[[ DATA EXTRACTS, beginning ]]

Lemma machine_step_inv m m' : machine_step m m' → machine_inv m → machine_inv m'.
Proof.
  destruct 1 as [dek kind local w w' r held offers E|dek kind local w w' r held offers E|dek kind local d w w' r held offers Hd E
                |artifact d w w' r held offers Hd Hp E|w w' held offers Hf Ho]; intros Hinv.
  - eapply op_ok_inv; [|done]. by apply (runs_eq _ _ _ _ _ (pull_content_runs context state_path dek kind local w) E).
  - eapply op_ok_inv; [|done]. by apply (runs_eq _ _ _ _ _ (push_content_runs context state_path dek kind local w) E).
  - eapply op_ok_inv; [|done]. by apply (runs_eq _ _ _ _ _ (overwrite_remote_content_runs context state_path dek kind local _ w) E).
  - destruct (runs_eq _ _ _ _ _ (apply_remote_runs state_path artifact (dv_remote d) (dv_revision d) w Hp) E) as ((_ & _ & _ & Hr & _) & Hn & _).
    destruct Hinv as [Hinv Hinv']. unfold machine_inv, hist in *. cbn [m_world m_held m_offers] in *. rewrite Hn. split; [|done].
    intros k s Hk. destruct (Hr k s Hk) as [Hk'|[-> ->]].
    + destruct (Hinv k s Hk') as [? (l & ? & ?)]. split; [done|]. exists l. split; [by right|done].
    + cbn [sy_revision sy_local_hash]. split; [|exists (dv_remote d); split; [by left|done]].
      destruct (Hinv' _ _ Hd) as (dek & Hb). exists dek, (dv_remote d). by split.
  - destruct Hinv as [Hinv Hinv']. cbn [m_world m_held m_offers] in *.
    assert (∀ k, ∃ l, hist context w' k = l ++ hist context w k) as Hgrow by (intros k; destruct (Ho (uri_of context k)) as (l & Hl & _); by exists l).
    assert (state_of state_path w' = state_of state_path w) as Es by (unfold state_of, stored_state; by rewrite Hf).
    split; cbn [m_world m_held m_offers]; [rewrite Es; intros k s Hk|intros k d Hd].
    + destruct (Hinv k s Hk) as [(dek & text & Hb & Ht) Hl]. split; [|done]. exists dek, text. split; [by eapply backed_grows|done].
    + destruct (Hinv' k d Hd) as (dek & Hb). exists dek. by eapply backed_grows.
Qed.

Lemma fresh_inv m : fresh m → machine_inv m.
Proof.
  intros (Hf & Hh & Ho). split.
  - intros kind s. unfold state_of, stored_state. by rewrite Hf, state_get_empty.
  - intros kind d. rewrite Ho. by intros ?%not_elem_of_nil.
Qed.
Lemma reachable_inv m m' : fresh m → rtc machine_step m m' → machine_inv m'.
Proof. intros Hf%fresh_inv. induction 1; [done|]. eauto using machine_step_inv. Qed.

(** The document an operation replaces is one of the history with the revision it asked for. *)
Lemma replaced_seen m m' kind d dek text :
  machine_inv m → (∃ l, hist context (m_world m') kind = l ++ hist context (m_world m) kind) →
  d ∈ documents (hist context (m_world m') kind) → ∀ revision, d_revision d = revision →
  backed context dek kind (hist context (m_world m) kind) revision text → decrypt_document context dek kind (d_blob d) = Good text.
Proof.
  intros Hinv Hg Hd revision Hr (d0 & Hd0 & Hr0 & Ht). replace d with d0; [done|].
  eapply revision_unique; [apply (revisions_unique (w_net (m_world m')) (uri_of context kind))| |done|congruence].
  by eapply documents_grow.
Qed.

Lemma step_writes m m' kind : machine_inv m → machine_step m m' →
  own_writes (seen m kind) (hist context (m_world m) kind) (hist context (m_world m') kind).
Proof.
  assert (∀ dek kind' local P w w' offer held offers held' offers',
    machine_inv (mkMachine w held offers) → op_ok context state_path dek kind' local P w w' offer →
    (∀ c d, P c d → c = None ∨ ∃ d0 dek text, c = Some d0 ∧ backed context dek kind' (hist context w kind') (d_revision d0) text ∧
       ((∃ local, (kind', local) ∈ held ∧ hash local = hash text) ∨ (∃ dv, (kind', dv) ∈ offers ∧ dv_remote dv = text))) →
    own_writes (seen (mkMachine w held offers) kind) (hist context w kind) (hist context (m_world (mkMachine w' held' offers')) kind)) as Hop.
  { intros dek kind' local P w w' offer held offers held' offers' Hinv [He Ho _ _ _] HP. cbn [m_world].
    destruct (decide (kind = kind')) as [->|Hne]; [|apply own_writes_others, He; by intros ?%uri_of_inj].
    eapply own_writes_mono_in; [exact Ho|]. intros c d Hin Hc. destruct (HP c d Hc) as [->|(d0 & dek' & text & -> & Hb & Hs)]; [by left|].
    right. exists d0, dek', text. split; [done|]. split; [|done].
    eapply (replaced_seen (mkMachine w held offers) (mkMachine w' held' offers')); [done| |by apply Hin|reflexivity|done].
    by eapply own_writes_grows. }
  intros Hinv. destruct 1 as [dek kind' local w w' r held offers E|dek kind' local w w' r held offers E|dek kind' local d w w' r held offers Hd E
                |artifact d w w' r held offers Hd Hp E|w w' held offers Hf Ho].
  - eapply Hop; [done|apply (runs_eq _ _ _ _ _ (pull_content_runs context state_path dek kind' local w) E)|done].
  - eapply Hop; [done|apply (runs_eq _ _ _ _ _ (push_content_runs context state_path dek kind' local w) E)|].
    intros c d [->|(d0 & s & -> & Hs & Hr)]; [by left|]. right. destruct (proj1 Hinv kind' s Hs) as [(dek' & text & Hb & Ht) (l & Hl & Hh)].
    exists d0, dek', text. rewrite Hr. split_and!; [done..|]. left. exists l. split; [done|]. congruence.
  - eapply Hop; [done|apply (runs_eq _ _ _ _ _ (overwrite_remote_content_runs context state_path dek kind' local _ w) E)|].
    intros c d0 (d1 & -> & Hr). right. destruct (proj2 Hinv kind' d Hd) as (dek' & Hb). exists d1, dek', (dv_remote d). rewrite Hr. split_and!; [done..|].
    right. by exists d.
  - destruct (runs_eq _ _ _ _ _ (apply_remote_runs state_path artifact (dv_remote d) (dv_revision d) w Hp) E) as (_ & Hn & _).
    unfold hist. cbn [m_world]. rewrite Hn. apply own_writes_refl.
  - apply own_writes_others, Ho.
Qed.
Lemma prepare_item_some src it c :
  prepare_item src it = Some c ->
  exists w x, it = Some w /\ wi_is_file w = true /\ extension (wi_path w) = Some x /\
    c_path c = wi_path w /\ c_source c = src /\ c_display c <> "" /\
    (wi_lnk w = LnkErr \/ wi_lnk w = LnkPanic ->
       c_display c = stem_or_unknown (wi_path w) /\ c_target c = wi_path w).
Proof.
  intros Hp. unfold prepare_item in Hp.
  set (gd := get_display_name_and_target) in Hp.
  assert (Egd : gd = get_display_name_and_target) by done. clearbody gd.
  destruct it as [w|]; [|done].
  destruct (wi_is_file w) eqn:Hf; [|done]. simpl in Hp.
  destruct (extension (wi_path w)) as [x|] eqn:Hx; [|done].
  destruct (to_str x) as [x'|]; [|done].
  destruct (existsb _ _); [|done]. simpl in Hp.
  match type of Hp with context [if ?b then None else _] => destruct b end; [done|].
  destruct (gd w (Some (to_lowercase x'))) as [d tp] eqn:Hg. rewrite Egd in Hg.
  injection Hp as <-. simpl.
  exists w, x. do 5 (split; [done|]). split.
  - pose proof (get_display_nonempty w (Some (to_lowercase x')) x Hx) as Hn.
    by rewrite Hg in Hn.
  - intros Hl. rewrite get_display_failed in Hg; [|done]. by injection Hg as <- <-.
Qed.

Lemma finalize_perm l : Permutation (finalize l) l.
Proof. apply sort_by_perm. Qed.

[[ DATA EXTRACTS, end ]]

[YOUR INSTRUCTIONS]: The expected answer is one number: how many lines above contain "extension".

[RESPONSE TO THE EXERCISE]: 2